- **HOW TO COMPLETE THIS TASK**:
The output should be all entries, each matching the original exactly.

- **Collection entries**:
►
(* ===== verification/ResourceInvariant.v ===== *)
(** * The invariant of the resource catalog

    What holds of the slots and of the summary between two critical sections of
    [Resource]: handles name their slot and are unique, dependencies are live
    and older than their dependents, dependent counts and every counter of the
    summary are sums over the occupied slots.  Each operation is shown to keep
    it, not to fault, and to take the step of the specification that its events
    name.  An operation that writes two slots passes through a state where one
    dependent count lags; the invariant is stated with that debt. *)

From Stdlib Require Import ZArith Lia Bool String.
From stdpp Require Import base list option numbers strings sets gmap.
From S2P Require Import Prelude Core Sha256 Resource.

(** ** Invariant *)

(** Summands of the counters. *)
Definition in_use_sum (p : engine_resource_slot -> bool) (s : engine_resource_slot) : Z :=
  Z.b2z (slot_in_use s && p s).
Definition in_state (state : yvex_engine_resource_state) (s : engine_resource_slot) : bool :=
  bool_decide (slot_state s = state).
Definition of_kind (kind : Z) (s : engine_resource_slot) : bool := re_kind (slot_summary s) =? kind.
Definition depends_on (handle : yvex_engine_resource_handle) (s : engine_resource_slot) : bool :=
  bool_decide (re_dependency (slot_summary s) = handle).

Definition byte_fields : list (yvex_engine_resource_bytes -> Z) :=
  [mapped_package_bytes; host_resident_bytes; device_resident_bytes; prepared_bytes;
   sequence_state_bytes; workspace_bytes; temporary_bytes].
Definition bytes_ok (b : yvex_engine_resource_bytes) : Prop :=
  Forall (fun f => is_u64 (f b)) byte_fields.
Definition slot_bytes (f : yvex_engine_resource_bytes -> Z) (s : engine_resource_slot) : Z :=
  if slot_in_use s then f (re_bytes (slot_summary s)) else 0.

Definition live_at (l : list engine_resource_slot) (i : Z) (s : engine_resource_slot) : Prop :=
  zget l i = Some s /\ slot_in_use s = true.

(** An occupied slot, for the slots [l], the engine generation and the last
    generation given out.  [debt] is by how much a dependent count lags within
    an operation that changes two slots. *)
Record slot_ok (debt : yvex_engine_resource_handle -> Z) (l : list engine_resource_slot)
    (engine next i : Z) (s : engine_resource_slot) : Prop := mk_slot_ok {
  ok_handle : slot_handle s = mk_handle engine (i + 1) (h_generation (slot_handle s));
  ok_generation : 0 < h_generation (slot_handle s) <= next;
  ok_kind : 0 <= re_kind (slot_summary s) < YVEX_ENGINE_RESOURCE_KIND_COUNT;
  ok_bytes : bytes_ok (re_bytes (slot_summary s));
  ok_consumers : is_u64 (re_consumer_count (slot_summary s));
  ok_dependents : re_dependent_count (slot_summary s) + debt (slot_handle s)
                  = zsum (in_use_sum (depends_on (slot_handle s))) l;
  ok_idle : slot_state s <> YVEX_ENGINE_RESOURCE_READY ->
    re_consumer_count (slot_summary s) = 0 /\ re_dependent_count (slot_summary s) = 0;
  ok_dependency : handle_present (re_dependency (slot_summary s)) = true ->
    exists j d, live_at l j d /\ slot_handle d = re_dependency (slot_summary s)
      /\ h_generation (slot_handle d) < h_generation (slot_handle s)
}.

Record slots_ok (debt : yvex_engine_resource_handle -> Z) (engine next : Z)
    (l : list engine_resource_slot) : Prop := mk_slots_ok {
  ok_slots : forall i s, live_at l i s -> slot_ok debt l engine next i s;
  ok_free : forall i s, zget l i = Some s -> slot_in_use s = false -> s = slot_zero;
  ok_distinct : forall i j s t, live_at l i s -> live_at l j t ->
    h_generation (slot_handle s) = h_generation (slot_handle t) -> i = j
}.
◄
- **SOLUTION FOR THIS TASK**:
(* ===== verification/ResourceInvariant.v ===== *)
(** * The invariant of the resource catalog

    What holds of the slots and of the summary between two critical sections of
    [Resource]: handles name their slot and are unique, dependencies are live
    and older than their dependents, dependent counts and every counter of the
    summary are sums over the occupied slots.  Each operation is shown to keep
    it, not to fault, and to take the step of the specification that its events
    name.  An operation that writes two slots passes through a state where one
    dependent count lags; the invariant is stated with that debt. *)

From Stdlib Require Import ZArith Lia Bool String.
From stdpp Require Import base list option numbers strings sets gmap.
From S2P Require Import Prelude Core Sha256 Resource.

(** ** Invariant *)

(** Summands of the counters. *)
Definition in_use_sum (p : engine_resource_slot -> bool) (s : engine_resource_slot) : Z :=
  Z.b2z (slot_in_use s && p s).
Definition in_state (state : yvex_engine_resource_state) (s : engine_resource_slot) : bool :=
  bool_decide (slot_state s = state).
Definition of_kind (kind : Z) (s : engine_resource_slot) : bool := re_kind (slot_summary s) =? kind.
Definition depends_on (handle : yvex_engine_resource_handle) (s : engine_resource_slot) : bool :=
  bool_decide (re_dependency (slot_summary s) = handle).

Definition byte_fields : list (yvex_engine_resource_bytes -> Z) :=
  [mapped_package_bytes; host_resident_bytes; device_resident_bytes; prepared_bytes;
   sequence_state_bytes; workspace_bytes; temporary_bytes].
Definition bytes_ok (b : yvex_engine_resource_bytes) : Prop :=
  Forall (fun f => is_u64 (f b)) byte_fields.
Definition slot_bytes (f : yvex_engine_resource_bytes -> Z) (s : engine_resource_slot) : Z :=
  if slot_in_use s then f (re_bytes (slot_summary s)) else 0.

Definition live_at (l : list engine_resource_slot) (i : Z) (s : engine_resource_slot) : Prop :=
  zget l i = Some s /\ slot_in_use s = true.

(** An occupied slot, for the slots [l], the engine generation and the last
    generation given out.  [debt] is by how much a dependent count lags within
    an operation that changes two slots. *)
Record slot_ok (debt : yvex_engine_resource_handle -> Z) (l : list engine_resource_slot)
    (engine next i : Z) (s : engine_resource_slot) : Prop := mk_slot_ok {
  ok_handle : slot_handle s = mk_handle engine (i + 1) (h_generation (slot_handle s));
  ok_generation : 0 < h_generation (slot_handle s) <= next;
  ok_kind : 0 <= re_kind (slot_summary s) < YVEX_ENGINE_RESOURCE_KIND_COUNT;
  ok_bytes : bytes_ok (re_bytes (slot_summary s));
  ok_consumers : is_u64 (re_consumer_count (slot_summary s));
  ok_dependents : re_dependent_count (slot_summary s) + debt (slot_handle s)
                  = zsum (in_use_sum (depends_on (slot_handle s))) l;
  ok_idle : slot_state s <> YVEX_ENGINE_RESOURCE_READY ->
    re_consumer_count (slot_summary s) = 0 /\ re_dependent_count (slot_summary s) = 0;
  ok_dependency : handle_present (re_dependency (slot_summary s)) = true ->
    exists j d, live_at l j d /\ slot_handle d = re_dependency (slot_summary s)
      /\ h_generation (slot_handle d) < h_generation (slot_handle s)
}.

Record slots_ok (debt : yvex_engine_resource_handle -> Z) (engine next : Z)
    (l : list engine_resource_slot) : Prop := mk_slots_ok {
  ok_slots : forall i s, live_at l i s -> slot_ok debt l engine next i s;
  ok_free : forall i s, zget l i = Some s -> slot_in_use s = false -> s = slot_zero;
  ok_distinct : forall i j s t, live_at l i s -> live_at l j t ->
    h_generation (slot_handle s) = h_generation (slot_handle t) -> i = j
}.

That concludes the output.